Thursday, March 01, 2007

How I Learned To Start Worrying And Loathe Supply Side Economics

Let's talk about debt.

Recent statistics tell us that since George W. Bush came into office and squandered the treasury surplus that the "pay as you go" Clinton years left, every child in America from here on out will be born with essentially $30,000 in debt. Those of us who have student loans, credit bills, and/or health care problems are no strangers to manageable debt, but a new report this week from the Congressional Auditor from the Office of Government Accountability throws even more fuel onto George W's insane fiscal fire.

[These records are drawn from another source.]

Lemma filter_none f l :
  (forall x, In x l -> f x = false) -> List.filter f l = [].
Proof.
  induction l as [|a l IH]; simpl; [done|]. intros H. rewrite H by auto. auto.
Qed.

Lemma filter_all f l :
  (forall x, In x l -> f x = true) -> List.filter f l = l.
Proof.
  induction l as [|a l IH]; simpl; [done|]. intros H. rewrite H by auto. f_equal; auto.
Qed.

(** An [UPDATE ... WHERE p] that does not touch the column [g] keeps it. *)
Lemma map_update_column (g : A -> B) (p : A -> bool) (u : A -> A) l :
  (forall x, g (u x) = g x) ->
  map g (map (fun x => if p x then u x else x) l) = map g l.
Proof.
  intros Hg. rewrite List.map_map. apply List.map_ext. intros x. by destruct (p x).
Qed.

Lemma In_firstn n x l : In x (firstn n l) -> In x l.
Proof. revert n; induction l; intros [|n]; simpl; naive_solver. Qed.

Lemma last_nth l d : List.last l d = nth (length l - 1) l d.
Proof.
  induction l as [|a [|b l] IH]; [done..|].
  change (List.last (b :: l) d = nth (length (b :: l)) (a :: b :: l) d).
  rewrite IH. simpl. by rewrite Nat.sub_0_r.
Qed.

Lemma In_NoDup_inj (g : A -> B) l x y :
  List.NoDup (map g l) -> In x l -> In y l -> g x = g y -> x = y.
Proof.
  induction l as [|a l IH]; simpl; [done|].
  intros [Hin Hnd]%List.NoDup_cons_iff [->|Hx] [->|Hy] Heq; auto.
  - destruct Hin. rewrite Heq. by apply in_map.
  - destruct Hin. rewrite <- Heq. by apply in_map.
Qed.
End lists.

Lemma mem_str_In x l : mem_str x l = true <-> In x l.
Proof.
  unfold mem_str. rewrite existsb_exists. split.
  - intros (y & Hy & ->%String.eqb_eq). done.
  - intros H. exists x. by rewrite String.eqb_refl.
Qed.

Lemma mem_str_false x l : mem_str x l = false <-> ~ In x l.
Proof. rewrite <- mem_str_In. destruct (mem_str x l); naive_solver. Qed.
(* ===== verification/Json.v ===== *)
(** * JSON values as Python sees them

    Request payloads, outbox payloads and task metadata are dictionaries of
    arbitrary JSON values.  A dictionary is an association list in insertion
    order with distinct keys; a float keeps its [repr]. *)

From S2P Require Import Prelude PyStr.
From Stdlib Require Import Ascii.
Open Scope Z_scope.

Inductive json : Type :=
| JNull
| JBool (b : bool)
| JInt (z : Z)
| JFloat (repr : string)
| JStr (s : string)
| JList (l : list json)
| JObj (d : list (string * json)).

Abbreviation dict := (list (string * json)).

(** ** Dictionaries *)

(** [d.get(k)] with the presence of the key kept apart. *)
Fixpoint dlookup (k : string) (d : dict) : option json :=
  match d with
  | [] => None
  | (k', v) :: d' => if k =s k' then Some v else dlookup k d'
  end.

(** [d.get(k)] *)
Definition dget (d : dict) (k : string) : json :=
  match dlookup k d with Some v => v | None => JNull end.

(** [d[k] = v]: an existing key keeps its position. *)
Fixpoint dset (k : string) (v : json) (d : dict) : dict :=
  match d with
  | [] => [(k, v)]
  | (k', v') :: d' => if k =s k' then (k', v) :: d' else (k', v') :: dset k v d'
  end.

(** ** Truth value and [or] *)

Definition jtruthy (j : json) : bool :=
  match j with
  | JNull => false
  | JBool b => b
  | JInt z => negb (z =? 0)
  | JFloat r => negb (mem_str r ["0.0"; "-0.0"])
  | JStr s => truthy s
  | JList l => match l with [] => false | _ => true end
  | JObj d => match d with [] => false | _ => true end
  end.

(** [a or b] *)
Definition jor (a b : json) : json := if jtruthy a then a else b.

(** ** [str(x)] *)

Definition hex_digit (n : N) : ascii :=
  Ascii.ascii_of_N (if (n <? 10)%N then 48 + n else 87 + n)%N.

(** One character of [repr(s)] inside quotes [q]. *)
Definition repr_char (q c : ascii) : string :=
  if Ascii.eqb c q || Ascii.eqb c "\" then String "\" (String c "")
  else
    let n := ascii_code c in
    if (n =? 10)%N then "\n" else if (n =? 13)%N then "\r" else if (n =? 9)%N then "\t"
    else if ((n <? 32) || (n =? 127))%N
    then "\x" +:+ String (hex_digit (n / 16)) (String (hex_digit (n mod 16)) "")
    else String c "".

Fixpoint repr_body (q : ascii) (s : string) : string :=
  match s with
  | EmptyString => EmptyString
  | String c s' => repr_char q c +:+ repr_body q s'
  end.

(** [repr(s)]: single quotes unless the text has one and no double quote. *)
Definition repr_str (s : string) : string :=
  let dq := Ascii.ascii_of_N 34 in
  let q := if has_char "'" s && negb (has_char dq s) then dq else "'"%char in
  String q (repr_body q s +:+ String q "").

Fixpoint jrepr (j : json) : string :=
  match j with
  | JNull => "None"
  | JBool b => if b then "True" else "False"
  | JInt z => str_of_Z z
  | JFloat r => r
  | JStr s => repr_str s
  | JList l => "[" +:+ join ", " (map jrepr l) +:+ "]"
  | JObj d => "{" +:+ join ", " (map (fun kv => repr_str (fst kv) +:+ ": " +:+ jrepr (snd kv)) d) +:+ "}"
  end.

Definition jstr (j : json) : string :=
  match j with JStr s => s | _ => jrepr j end.

(** [str(x or "")] *)
Definition jstr_or_empty (j : json) : string := if jtruthy j then jstr j else "".

(** [x if isinstance(x, dict) else {}] *)
Definition as_dict (j : json) : dict := match j with JObj d => d | _ => [] end.

(** ** Equality of values *)

Fixpoint json_eqb (a b : json) : bool :=
  match a, b with
  | JNull, JNull => true
  | JBool x, JBool y => Bool.eqb x y
  | JInt x, JInt y => x =? y
  | JFloat x, JFloat y => x =s y
  | JStr x, JStr y => x =s y
  | JList l, JList m =>
      (fix go (l m : list json) : bool :=
         match l, m with
         | [], [] => true
         | x :: l', y :: m' => json_eqb x y && go l' m'
         | _, _ => false
         end) l m
  | JObj d, JObj e =>
      (fix go (d e : list (string * json)) : bool :=
         match d, e with
         | [], [] => true
         | (k, x) :: d', (k', y) :: e' => (k =s k') && json_eqb x y && go d' e'
         | _, _ => false
         end) d e
  | _, _ => false
  end.

Definition is_obj (j : json) : bool := match j with JObj _ => true | _ => false end.

Example jrepr_ex :
  jstr (JObj [("a", JList [JInt 1; JStr "x'y"; JBool true]); ("b", JNull)])
  = "{'a': [1, " +:+ String (Ascii.ascii_of_N 34) ("x'y" +:+ String (Ascii.ascii_of_N 34) ", True], 'b': None}").
Proof. vm_compute. reflexivity. Qed.

(** ** Laws of the dictionary operations *)

Lemma dlookup_dset_eq k v d : dlookup k (dset k v d) = Some v.
Proof.
  induction d as [|[k' v'] d IH]; simpl; [by rewrite String.eqb_refl|].
  destruct (k =s k') eqn:E; simpl; rewrite E; [done|exact IH].
Qed.

Lemma dlookup_dset_ne k k' v d : k <> k' -> dlookup k' (dset k v d) = dlookup k' d.
Proof.
  intros Hne. induction d as [|[k2 v2] d IH]; simpl.
  - by rewrite (proj2 (String.eqb_neq k' k)) by congruence.
  - destruct (k =s k2) eqn:E; simpl; [|by rewrite IH].
    blift; subst. by rewrite (proj2 (String.eqb_neq k' k2)) by congruence.
Qed.

Lemma dget_dset_eq k v d : dget (dset k v d) k = v.
Proof. unfold dget. by rewrite dlookup_dset_eq. Qed.

Lemma dget_dset_ne k k' v d : k <> k' -> dget (dset k v d) k' = dget d k'.
Proof. intros. unfold dget. by rewrite dlookup_dset_ne. Qed.

Lemma dset_keys k v d :
  List.NoDup (map fst d) -> List.NoDup (map fst (dset k v d)).
Proof.
  intros Hnd. induction d as [|[k' v'] d IH]; simpl in *;
    [constructor; [simpl; tauto|constructor]|].
  apply List.NoDup_cons_iff in Hnd as [Hin Hnd].
  destruct (k =s k') eqn:E; simpl; constructor; auto.
  intros Hin'. apply Hin. revert Hin'. clear -E. blift.
  induction d as [|[k2 v2] d IH]; simpl; [naive_solver|].
  destruct (k =s k2) eqn:E2; simpl; naive_solver.
Qed.

Lemma jstr_or_empty_str s : jstr_or_empty (JStr s) = s.
Proof. unfold jstr_or_empty; simpl. unfold truthy. destruct (String.eqb_spec s ""); subst; done. Qed.

(** ** Equality is decided *)

(** Induction over values, lists and dictionaries at once. *)
Lemma json_ind' (P : json -> Prop) :
  P JNull -> (forall b, P (JBool b)) -> (forall z, P (JInt z)) -> (forall r, P (JFloat r)) ->
  (forall s, P (JStr s)) -> (forall l, List.Forall P l -> P (JList l)) ->
  (forall d, List.Forall (fun kv => P (snd kv)) d -> P (JObj d)) -> forall j, P j.
Proof.
  intros H1 H2 H3 H4 H5 H6 H7. fix IH 1. intros [|b|z|r|s|l|d];
    [exact H1|apply H2|apply H3|apply H4|apply H5| |].
  - apply H6. induction l; constructor; auto.
  - apply H7. induction d as [|[k v] d IHd]; constructor; [apply IH|exact IHd].
Qed.

Lemma json_eqb_eq a b : json_eqb a b = true <-> a = b.
Proof.
  revert b. induction a using json_ind'; intros []; simpl; try (split; congruence).
  - rewrite Bool.eqb_true_iff. split; congruence.
  - rewrite Z.eqb_eq. split; congruence.
  - rewrite String.eqb_eq. split; congruence.
  - rewrite String.eqb_eq. split; congruence.
  - transitivity (l = l0); [|split; congruence].
    revert l0. induction H as [|x l Hx Hl IH]; intros [|y m]; try (split; congruence).
    rewrite andb_true_iff, Hx, IH. split; [intros [-> ->]|intros [= -> ->]]; auto.
  - transitivity (d = d0); [|split; congruence].
    revert d0. induction H as [|[k x] d Hx Hd IH]; intros [|[k' y] m]; try (split; congruence).
    rewrite !andb_true_iff, String.eqb_eq, IH. cbn in Hx. rewrite Hx.
    split; [intros [[-> ->] ->]|intros [= -> -> ->]]; auto.
Qed.

#[export] Instance json_eq_dec : EqDecision json.
Proof.
  intros a b. destruct (json_eqb a b) eqn:E; [left; by apply json_eqb_eq|right].
  intros ->. assert (json_eqb b b = true) by (by apply json_eqb_eq). congruence.
Defined.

Closing the fiscal gap over will cost us 26 Trillion Dollars over the next 75 years, or roughly $300,000 per full-time worker for the next six decades. That's me. That's my friends, my sister, my cousins. Thank you President Bush. Thank you Republican Party. What's $300,000 over the course of my life, really, if it means Ronald Reagan gets his face on a coin?

A combination of future costs from entitlement programs (Social Security, Medicare, Medicaid) combined with Bush's tax cuts for the wealthy; deficit spending; tax breaks for corporations; slashing of the estate tax; borrowing from China, Japan, and Saudi Arabia to keep the Treasury afloat; decrease of real wages combined with the largest gap between the rich and poor since the Depression; our ridiculous trade deficits from the WTO and NAFTA; and Bush's multi-billion dollar mistake in Iraq.

All of these factors combine to leave my generation with a bleak financial outlook for the future. If China topped buying out debt, our economy would sink. The same goes for India, Japan, and Saudi Arabia. The Republican Party believes that in the long run, the free market will work itself out, but on a global level there is no real free market, just a planet-wide race to the bottom for wages and living conditions. Even Adam Smith, who praised the free market and capitalism as a great good, wrote extensively for the need of governments to regulate it, lest it subsume itself. As it did in the 1930's. As it's threatening to do again. We left the 90's with a budget surplus, but thanks to tax cuts, unfunded entitlements, and corporate deregulation since Bush took office, the rich are richer than ever, and everyone else is trying to skate by. We tried this in the early 80's, and in his second term Reagan had to pass maybe the largest tax hike in U.S. history to keep the country afloat.

There are currently sixteen million Americans living in poverty, plus more than 700,000 Americans homeless. These are the facts.

I believe in the free market. I believe in regulation. I believe that everyone should pay their fair share. I believe in making money. I don't believe in making money on the backs of a huge class of working poor. When Japan moves auto plants to Canada for no other reason than they have single payer health care (one-third of the price of a car made in America is figured in from our outrageously costly and ineffective free market health care system) something is wrong. When we buy over $234 billion a year more from China than they do from us, when our manufacturing base is so fractured and sold off, I worry. About my future. Our future. We talk every day about the human costs of the war in Iraq. We fret about elections that are years off. We rush to the radio for breaking news about Anna Nicole Smith. I worry about my kids someday. We saw what can happen this week when slight market adjustment in China dropped the Dow Jones 400 points, and nearly sank the dollar. This is the tip of the iceberg.